• Directions: Please tally the lines in the material below that contain the word "glassSize", and give the count only.

• Data to process:

(** The [switch] of [UiManager.positionGlass]: where the top-left corner
    of the glass is put for a cursor at (clientX, clientY), before
    [adjustForBoundaries]. *)
Definition glassPlacement (glassSize : number) (glassPosition : string)
    (clientX clientY : number) : number * number :=
  let offsetAmount := num 20 in
  if String.eqb glassPosition "Top" then
    (nsub clientX (ndiv glassSize (num 2)), nsub (nsub clientY glassSize) offsetAmount)
  else if String.eqb glassPosition "Bottom" then
    (nsub clientX (ndiv glassSize (num 2)), nadd clientY offsetAmount)
  else if String.eqb glassPosition "Left" then
    (nsub (nsub clientX glassSize) offsetAmount, nsub clientY (ndiv glassSize (num 2)))
  else if String.eqb glassPosition "Right" then
    (nadd clientX offsetAmount, nsub clientY (ndiv glassSize (num 2)))
  else if String.eqb glassPosition "Top-Left" then
    (nsub (nsub clientX glassSize) offsetAmount, nsub (nsub clientY glassSize) offsetAmount)
  else if String.eqb glassPosition "Top-Right" then
    (nadd clientX offsetAmount, nsub (nsub clientY glassSize) offsetAmount)
  else if String.eqb glassPosition "Bottom-Left" then
    (nsub (nsub clientX glassSize) offsetAmount, nadd clientY offsetAmount)
  else if String.eqb glassPosition "Bottom-Right" then
    (nadd clientX offsetAmount, nadd clientY offsetAmount)
  else
    (nsub clientX (ndiv glassSize (num 2)), nadd clientY offsetAmount).

(** The point (px, py) lies strictly inside the square of side [size]
    whose top-left corner is [corner]. *)
Definition strictlyInside (corner : number * number) (size px py : number) : bool :=
  nlt (fst corner) px && nlt px (nadd (fst corner) size) &&
  nlt (snd corner) py && nlt py (nadd (snd corner) size).

(** The texture filter constants [gl.NEAREST] and [gl.LINEAR]. *)
Inductive FilterMode : Type := NEAREST | LINEAR.

(** The part of [WebGLRenderer] that [updateTextureFiltering] acts on:
    the context (present or not), [currentFilteringMode] ([None] is
    [null]), the two filter parameters of the texture, and the number of
    [texParameteri] calls made. *)
Record TextureState : Type := {
  gl : bool;
  currentFilteringMode : option FilterMode;
  minFilter : FilterMode;
  magFilter : FilterMode;
  texParameteriCalls : nat
}.

Definition FilterMode_eqb (a b : FilterMode) : bool :=
  match a, b with
  | NEAREST, NEAREST | LINEAR, LINEAR => true
  | _, _ => false
  end.

(** [WebGLRenderer.updateTextureFiltering] *)
Definition updateTextureFiltering (filteringModeString : string) (r : TextureState)
  : TextureState :=
  if negb (gl r) then r
  else
    let glFilterMode :=
      if String.eqb filteringModeString "Nearest" then NEAREST else LINEAR in
    if match currentFilteringMode r with
       | Some cur => FilterMode_eqb cur glFilterMode
       | None => false
       end
    then r
    else {| gl := gl r;
            currentFilteringMode := Some glFilterMode;
            minFilter := glFilterMode;
            magFilter := glFilterMode;
            texParameteriCalls := S (S (texParameteriCalls r)) |}.

(** The texture as [WebGLRenderer.initialize] leaves it for a
    configuration whose filtering setting is [filtering]: both filters
    set to LINEAR, then [updateTextureFiltering]. *)
Definition initializedTexture (filtering : string) : TextureState :=
  updateTextureFiltering filtering
    {| gl := true; currentFilteringMode := None;
       minFilter := LINEAR; magFilter := LINEAR; texParameteriCalls := 4 |}.

(** The store holds the decimal form of the configuration's offsets. *)
Definition inSync (fractionToString : Qc -> string) (m : MagnifyGlass) : Prop :=
  persistedOffsets m =
  (Some (toString fractionToString (offsetX (config m))),
   Some (toString fractionToString (offsetY (config m)))).

(** No ASCII upper-case letter occurs in the string. *)
Fixpoint noUpperCase (s : string) : bool :=
  match s with
  | EmptyString => true
  | String c r =>
      let n := N_of_ascii c in
      negb ((65 <=? n) && (n <=? 90))%N && noUpperCase r
  end.

(** The pointer event at the last known mouse position. *)
Definition lastKnownEvent (m : MagnifyGlass) : MouseEvent :=
  {| clientX := fst (lastKnownMousePosition m);
     clientY := snd (lastKnownMousePosition m) |}.

(** The canvas is laid out and finite: its client rectangle has finite
    position and positive finite size, its backing store a finite,
    non-negative size. *)
Definition canvasLaidOut (host : Host) : bool :=
  is_finite (rect_left (canvasRect host)) && is_finite (rect_top (canvasRect host)) &&
  is_finite (canvasWidth host) && is_finite (canvasHeight host) &&
  nlt (num 0) (rect_width (canvasRect host)) && is_finite (rect_width (canvasRect host)) &&
  nlt (num 0) (rect_height (canvasRect host)) && is_finite (rect_height (canvasRect host)) &&
  nle (num 0) (canvasWidth host) && nle (num 0) (canvasHeight host).

(** The filter constant a filtering setting stands for. *)
Definition modeOf (filteringModeString : string) : FilterMode :=
  if String.eqb filteringModeString "Nearest" then NEAREST else LINEAR.


(** More scenario data. *)
Definition shiftArrowDown : KeyboardEvent :=
  {| key := "ArrowDown"; altKey := false; shiftKey := true |}.

Definition plainX : KeyboardEvent :=
  {| key := "x"; altKey := false; shiftKey := false |}.

Definition set_activationKey (c : ConfigManager) (k : string) : ConfigManager := {|
  zoomFactor := zoomFactor c;
  glassSize := glassSize c;
  activationKey := k;
  altRequired := altRequired c;
  offsetStep := offsetStep c;
  resetKey := resetKey c;
  resetAltRequired := resetAltRequired c;
  offsetX := offsetX c;
  offsetY := offsetY c
|}.


(* ================================================================== *)
(** ** Inputs on which binary64 is exact *)

(** An integer of magnitude at most 2^31.  Sums, differences and halves
    of a few such numbers, and their products with small integer factors,
    are computed without rounding in binary64. *)
Definition isSmallInt (a : number) : bool :=
  match a with
  | Fin q => Pos.eqb (Qden (this q)) 1 && (Z.abs (Qnum (this q)) <=? 2147483648)%Z
  | _ => false
  end.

• Written response: 10